MatPipe could have the ability to checkpoint, and resume
Often times, parts of a pipeline will work fine (e.g., featurization), but the entire pipeline will fail because something down the line throws an error. It would be nice to have a "checkpoint" option like so:
pipe = MatPipe(**some_config, checkpoint="/home/user/checkpoint_dir")
When starting anew (i.e., no checkpoints), matpipe starts from scratch, and saves intermediate objects and dataframes to checkpoint dir.
When warm starting (checkpoint dir exists), it loads the relevant data from the checkpoint dir so that it doesn't wind up doing extra work (doesn't have to refit if already fit, doesn't have to refeaturize if refeaturized, etc.)

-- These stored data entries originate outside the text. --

Inductive fields_step (depth : Z) (a : S) : list (field S) -> S -> S -> Prop :=
| fields_nil s : fields_step depth a [] s s
| fields_cons f fs s s1 s' :
    field_step depth f a s s1 -> fields_step depth a fs s1 s' -> fields_step depth a (f :: fs) s s'.

Lemma mkField_step {A} (V : GoValue A) `{!GoValueLaw V} depth name om (get : S -> A) set a s :
  gv_ok (get a) -> gv_depth <= depth -> get s = gv_zero -> set gv_zero s = s ->
  om = false \/ (gv_empty (get a) = true -> get a = gv_zero) ->
  field_step depth (mkField V name om get set) a s (set (get a) s).
Proof.
  intros Hok Hdep Hget Hset Hom. unfold field_step. simpl.
  destruct (om && gv_empty (get a)) eqn:E.
  - right. apply andb_true_iff in E as [-> He]. destruct Hom as [? | Hom]; [done |].
    by rewrite (Hom He).
  - left. destruct (gv_roundtrip _ Hok) as (j & -> & Hw & Hd). exists j. split; [done |].
    split; [intros; apply Hw; lia |]. by rewrite Hget, Hd.
Qed.

Lemma fields_read_back depth all fs a s s' :
  (forall f, f ∈ fs -> find_field all (str_bytes (f_name f)) = Some f /\ utf8 (f_name f)) ->
  fields_step depth a fs s s' ->
  exists kvs, enc_fields fs a = Some kvs /\
    (forall d, d + depth <= maxNestingDepth ->
       forallb (fun '(k, v) => Valid k && wf d v) kvs = true) /\
    dec_fields all kvs s = Some s'.
Proof.
  intros Hall Hs. induction Hs as [s | f fs s s1 s' Hf _ IH]; [by exists [] |].
  destruct IH as (kvs & He & Hw & Hd); [set_solver |].
  destruct (Hall f) as [Hfind Hu]; [set_solver |].
  destruct Hf as [(j & Hej & Hwj & Hdj) | [Hej ->]].
  - exists ((str_bytes (f_name f), j) :: kvs). simpl. rewrite Hej. simpl. rewrite He. split; [done |].
    split; [| by rewrite Hfind, Hdj].
    intros d Hdp. unfold utf8 in Hu. by rewrite Hu, Hwj, Hw.
  - exists kvs. simpl. rewrite Hej. simpl. by rewrite He.
Qed.
End Struct.
(* ===== verification/Heap.v ===== *)
(** * Shared messages

    The program passes messages around as [*message.Message]: the store, the mesh
    callback and the relaying goroutine hold the same object, and several of them
    write to it.  The heap keeps the objects ever allocated; a pointer is an index
    into it, or [nil]. *)

From S2P Require Import Prelude Message.

Abbreviation heap := (list Message).
Abbreviation loc := nat.
Abbreviation ptr := (option nat).

Definition alloc (m : Message) (h : heap) : loc * heap := (length h, h ++ [m]).

(** Following a pointer: [nil] (or a pointer to nowhere) panics. *)
Definition deref (h : heap) (p : ptr) : option Message := p ≫= fun l => h !! l.

(** [f] applied in place to the object at [l]. *)
Definition modify (f : Message -> Message) (l : loc) (h : heap) : heap := alter f l h.

(** The values behind a slice of pointers, as [json.Marshal] reads them. *)
Definition deref_all (h : heap) (ps : list ptr) : list (option Message) := deref h <$> ps.

(** The objects [json.Unmarshal] creates for a slice of pointers. *)
Fixpoint alloc_all (ms : list (option Message)) (h : heap) : list ptr * heap :=
  match ms with
  | [] => ([], h)
  | None :: ms => let '(ps, h) := alloc_all ms h in (None :: ps, h)
  | Some m :: ms =>
      let '(l, h) := alloc m h in
      let '(ps, h) := alloc_all ms h in (Some l :: ps, h)
  end.

(** ** Lemmas *)

Lemma alloc_lookup m h l h' : alloc m h = (l, h') -> h' !! l = Some m.
Proof. intros [= <- <-]. by rewrite list_lookup_middle. Qed.

Lemma alloc_old m h l h' k :
  alloc m h = (l, h') -> (k < length h)%nat -> h' !! k = h !! k.
Proof. intros [= <- <-] Hk. by rewrite lookup_app_l. Qed.

Lemma alloc_all_spec ms h ps h' :
  alloc_all ms h = (ps, h') -> h `prefix_of` h' /\ deref_all h' ps = ms.
Proof.
  revert h ps h'. induction ms as [|[m|] ms IH]; intros h ps h'; simpl.
  - by intros [= <- <-].
  - destruct (alloc_all ms (h ++ [m])) as [ps1 h1] eqn:E. intros [= <- <-].
    destruct (IH _ _ _ E) as [[k ->] Hd]. split.
    + exists (m :: k). by rewrite <- app_assoc.
    + simpl. rewrite Hd. f_equal. rewrite <- app_assoc. simpl. by rewrite list_lookup_middle.
  - destruct (alloc_all ms h) as [ps1 h1] eqn:E. intros [= <- <-].
    destruct (IH _ _ _ E) as [Hp Hd]. by rewrite <- Hd.
Qed.

Lemma deref_prefix h h' p m : h `prefix_of` h' -> deref h p = Some m -> deref h' p = Some m.
Proof. intros Hp. destruct p as [l|]; simpl; [| done]. intros Hl. by eapply prefix_lookup_Some. Qed.

Lemma mapM_deref h l (ms : list Message) :
  mapM (deref h) l = Some ms -> deref_all h l = Some <$> ms.
Proof.
  unfold deref_all. revert ms. induction l as [|p l IH]; intros ms; simpl; [by intros [= <-] |].
  destruct (deref h p) as [m|]; [| done]. simpl.
  destruct (mapM (deref h) l) as [ms'|]; [| done]. intros [= <-]. simpl. f_equal. by apply IH.
Qed.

This could be done by, after some list of classes is done fitting (or transforming), saving the mid-transform df and all fit classes, and noting the progress of the matpipe in some auxiliary file. Would also need to define some from_checkpoint method and make some changes to MatPipe.transform and MatPipe fit. Should also decide on whether introducing all this complexity would be worth it in the end
https://groups.google.com/forum/?utm_medium=email&utm_source=footer#!msg/matminer/65XNOrsSu2s/j4wgXQ_MBAAJ
Or at least add the ability to pause a tpot optimization?